Segment Start: Source data

(* ===== verification/Store.v ===== *)
(** * The PostgreSQL rows and the statements of the billing repository

    [data.Store] and the SQL of [internal/billing/repository.go].  The tables
    are finite maps keyed by their primary key (the append-only ledger, outbox
    and audit log are lists in insertion order).  A statement either changes
    the rows and succeeds or fails with a SQLSTATE; the constraints the
    migrations put on the modelled columns are checked by the statements, the
    remaining ones (foreign keys into tables outside the model, text-format
    checks, ownership triggers) are the parameter [SqlGuards].  Identifiers
    come from a supply ([uuid.NewV7] is third-party code): nothing is assumed
    of them, and a repeated one fails on the primary key. *)

From stdpp Require Import base gmap strings list sorting.
From Stdlib Require Import ZArith Lia Ascii String.
From S2P Require Import Prelude GoLib Usage Pricing BillingModel.

Module Store.
Import Usage Billing.

(** ** Tables *)
#[warnings="-register-all"]
Inductive JVal :=
| JUuid (u : uuid) | JStr (s : string) | JInt (z : Z) | JBool (b : bool)
| JObj (fields : list (string * JVal)).

Record OutboxRow := {
  ob_ID : uuid;
  ob_AggregateType : string;
  ob_AggregateID : uuid;
  ob_EventType : string;
  ob_IdempotencyKey : string;
  ob_Payload : list (string * JVal)
}.

Record AuditRow := {
  au_ID : uuid;
  au_EventID : string;
  au_ActorUserID : option uuid;
  au_Action : string;
  au_TargetType : string;
  au_TargetID : string;
  au_RequestID : option string;
  au_Result : string
}.

Record DB := mkDB {
  price_versions : gmap uuid Pricing.Version;
  usage_events : gmap uuid Event;
  wallets : gmap uuid Wallet;
  reservations : gmap uuid Reservation;
  settlements : gmap uuid Settlement;
  liabilities : gmap uuid Liability;
  ledger : list LedgerEntry;
  outbox : list OutboxRow;
  audit_logs : list AuditRow
}.

Definition set_wallets (f : gmap uuid Wallet -> gmap uuid Wallet) (d : DB) : DB :=
  mkDB (price_versions d) (usage_events d) (f (wallets d)) (reservations d) (settlements d)
       (liabilities d) (ledger d) (outbox d) (audit_logs d).
Definition set_reservations (f : gmap uuid Reservation -> gmap uuid Reservation) (d : DB) : DB :=
  mkDB (price_versions d) (usage_events d) (wallets d) (f (reservations d)) (settlements d)
       (liabilities d) (ledger d) (outbox d) (audit_logs d).
Definition set_settlements (f : gmap uuid Settlement -> gmap uuid Settlement) (d : DB) : DB :=
  mkDB (price_versions d) (usage_events d) (wallets d) (reservations d) (f (settlements d))
       (liabilities d) (ledger d) (outbox d) (audit_logs d).
Definition set_liabilities (f : gmap uuid Liability -> gmap uuid Liability) (d : DB) : DB :=
  mkDB (price_versions d) (usage_events d) (wallets d) (reservations d) (settlements d)
       (f (liabilities d)) (ledger d) (outbox d) (audit_logs d).
Definition set_ledger (f : list LedgerEntry -> list LedgerEntry) (d : DB) : DB :=
  mkDB (price_versions d) (usage_events d) (wallets d) (reservations d) (settlements d)
       (liabilities d) (f (ledger d)) (outbox d) (audit_logs d).
Definition set_outbox (f : list OutboxRow -> list OutboxRow) (d : DB) : DB :=
  mkDB (price_versions d) (usage_events d) (wallets d) (reservations d) (settlements d)
       (liabilities d) (ledger d) (f (outbox d)) (audit_logs d).
Definition set_audit_logs (f : list AuditRow -> list AuditRow) (d : DB) : DB :=
  mkDB (price_versions d) (usage_events d) (wallets d) (reservations d) (settlements d)
       (liabilities d) (ledger d) (outbox d) (f (audit_logs d)).

(** ** Parameters *)

(** Constraints over tables and columns outside the model: [Some code] is the
    SQLSTATE the server raises for the row. *)
Class SqlGuards := {
  guard_wallet : Wallet -> option string;
  guard_reservation : Reservation -> option string;
  guard_ledger : LedgerEntry -> option string;
  guard_settlement : Settlement -> option string;
  guard_liability : Liability -> option string;
  guard_outbox : OutboxRow -> option string;
  guard_audit : AuditRow -> option string
}.

(** [time.Now()] where a creation time was left zero. *)
Class WallClock := wall_now : time.

(** ** Transactions over the rows and the identifier supply *)
Definition St : Type := list uuid * DB.
Abbreviation stmt := (tx St sqlerr).
Abbreviation btx := (tx St error).

Definition run_billing {A} (ids : list uuid) (m : btx A) (d : DB) : DB * result error A :=
  match m (ids, d) with
  | Ok ((_, d'), a) => (d', Ok a)
  | Err e => (d, Err e)
  end.

Definition read {E A} (f : DB -> A) : tx St E A := fun s => Ok (s, f s.2).
Definition write {E} (f : DB -> DB) : tx St E unit := fun s => Ok ((s.1, f s.2), tt).

(** [id.New]. *)
Definition new_id : btx uuid := fun s =>
  match s.1 with
  | i :: rest => Ok ((rest, s.2), i)
  | [] => Err EGenerateID
  end.

(** [return mapRepositoryError(err)] and [return err]. *)
Definition mapped {A} (m : stmt A) : btx A := fun s => map_err mapRepositoryError (m s).
Definition raw {A} (m : stmt A) : btx A := fun s => map_err EDatabase (m s).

Segment End: Source data

The problem: Each line of the data is to be retyped exactly as shown.

Exercise result:
(* ===== verification/Store.v ===== *)
(** * The PostgreSQL rows and the statements of the billing repository

    [data.Store] and the SQL of [internal/billing/repository.go].  The tables
    are finite maps keyed by their primary key (the append-only ledger, outbox
    and audit log are lists in insertion order).  A statement either changes
    the rows and succeeds or fails with a SQLSTATE; the constraints the
    migrations put on the modelled columns are checked by the statements, the
    remaining ones (foreign keys into tables outside the model, text-format
    checks, ownership triggers) are the parameter [SqlGuards].  Identifiers
    come from a supply ([uuid.NewV7] is third-party code): nothing is assumed
    of them, and a repeated one fails on the primary key. *)

From stdpp Require Import base gmap strings list sorting.
From Stdlib Require Import ZArith Lia Ascii String.
From S2P Require Import Prelude GoLib Usage Pricing BillingModel.

Module Store.
Import Usage Billing.

(** ** Tables *)
#[warnings="-register-all"]
Inductive JVal :=
| JUuid (u : uuid) | JStr (s : string) | JInt (z : Z) | JBool (b : bool)
| JObj (fields : list (string * JVal)).

Record OutboxRow := {
  ob_ID : uuid;
  ob_AggregateType : string;
  ob_AggregateID : uuid;
  ob_EventType : string;
  ob_IdempotencyKey : string;
  ob_Payload : list (string * JVal)
}.

Record AuditRow := {
  au_ID : uuid;
  au_EventID : string;
  au_ActorUserID : option uuid;
  au_Action : string;
  au_TargetType : string;
  au_TargetID : string;
  au_RequestID : option string;
  au_Result : string
}.

Record DB := mkDB {
  price_versions : gmap uuid Pricing.Version;
  usage_events : gmap uuid Event;
  wallets : gmap uuid Wallet;
  reservations : gmap uuid Reservation;
  settlements : gmap uuid Settlement;
  liabilities : gmap uuid Liability;
  ledger : list LedgerEntry;
  outbox : list OutboxRow;
  audit_logs : list AuditRow
}.

Definition set_wallets (f : gmap uuid Wallet -> gmap uuid Wallet) (d : DB) : DB :=
  mkDB (price_versions d) (usage_events d) (f (wallets d)) (reservations d) (settlements d)
       (liabilities d) (ledger d) (outbox d) (audit_logs d).
Definition set_reservations (f : gmap uuid Reservation -> gmap uuid Reservation) (d : DB) : DB :=
  mkDB (price_versions d) (usage_events d) (wallets d) (f (reservations d)) (settlements d)
       (liabilities d) (ledger d) (outbox d) (audit_logs d).
Definition set_settlements (f : gmap uuid Settlement -> gmap uuid Settlement) (d : DB) : DB :=
  mkDB (price_versions d) (usage_events d) (wallets d) (reservations d) (f (settlements d))
       (liabilities d) (ledger d) (outbox d) (audit_logs d).
Definition set_liabilities (f : gmap uuid Liability -> gmap uuid Liability) (d : DB) : DB :=
  mkDB (price_versions d) (usage_events d) (wallets d) (reservations d) (settlements d)
       (f (liabilities d)) (ledger d) (outbox d) (audit_logs d).
Definition set_ledger (f : list LedgerEntry -> list LedgerEntry) (d : DB) : DB :=
  mkDB (price_versions d) (usage_events d) (wallets d) (reservations d) (settlements d)
       (liabilities d) (f (ledger d)) (outbox d) (audit_logs d).
Definition set_outbox (f : list OutboxRow -> list OutboxRow) (d : DB) : DB :=
  mkDB (price_versions d) (usage_events d) (wallets d) (reservations d) (settlements d)
       (liabilities d) (ledger d) (f (outbox d)) (audit_logs d).
Definition set_audit_logs (f : list AuditRow -> list AuditRow) (d : DB) : DB :=
  mkDB (price_versions d) (usage_events d) (wallets d) (reservations d) (settlements d)
       (liabilities d) (ledger d) (outbox d) (f (audit_logs d)).

(** ** Parameters *)

(** Constraints over tables and columns outside the model: [Some code] is the
    SQLSTATE the server raises for the row. *)
Class SqlGuards := {
  guard_wallet : Wallet -> option string;
  guard_reservation : Reservation -> option string;
  guard_ledger : LedgerEntry -> option string;
  guard_settlement : Settlement -> option string;
  guard_liability : Liability -> option string;
  guard_outbox : OutboxRow -> option string;
  guard_audit : AuditRow -> option string
}.

(** [time.Now()] where a creation time was left zero. *)
Class WallClock := wall_now : time.

(** ** Transactions over the rows and the identifier supply *)
Definition St : Type := list uuid * DB.
Abbreviation stmt := (tx St sqlerr).
Abbreviation btx := (tx St error).

Definition run_billing {A} (ids : list uuid) (m : btx A) (d : DB) : DB * result error A :=
  match m (ids, d) with
  | Ok ((_, d'), a) => (d', Ok a)
  | Err e => (d, Err e)
  end.

Definition read {E A} (f : DB -> A) : tx St E A := fun s => Ok (s, f s.2).
Definition write {E} (f : DB -> DB) : tx St E unit := fun s => Ok ((s.1, f s.2), tt).

(** [id.New]. *)
Definition new_id : btx uuid := fun s =>
  match s.1 with
  | i :: rest => Ok ((rest, s.2), i)
  | [] => Err EGenerateID
  end.

(** [return mapRepositoryError(err)] and [return err]. *)
Definition mapped {A} (m : stmt A) : btx A := fun s => map_err mapRepositoryError (m s).
Definition raw {A} (m : stmt A) : btx A := fun s => map_err EDatabase (m s).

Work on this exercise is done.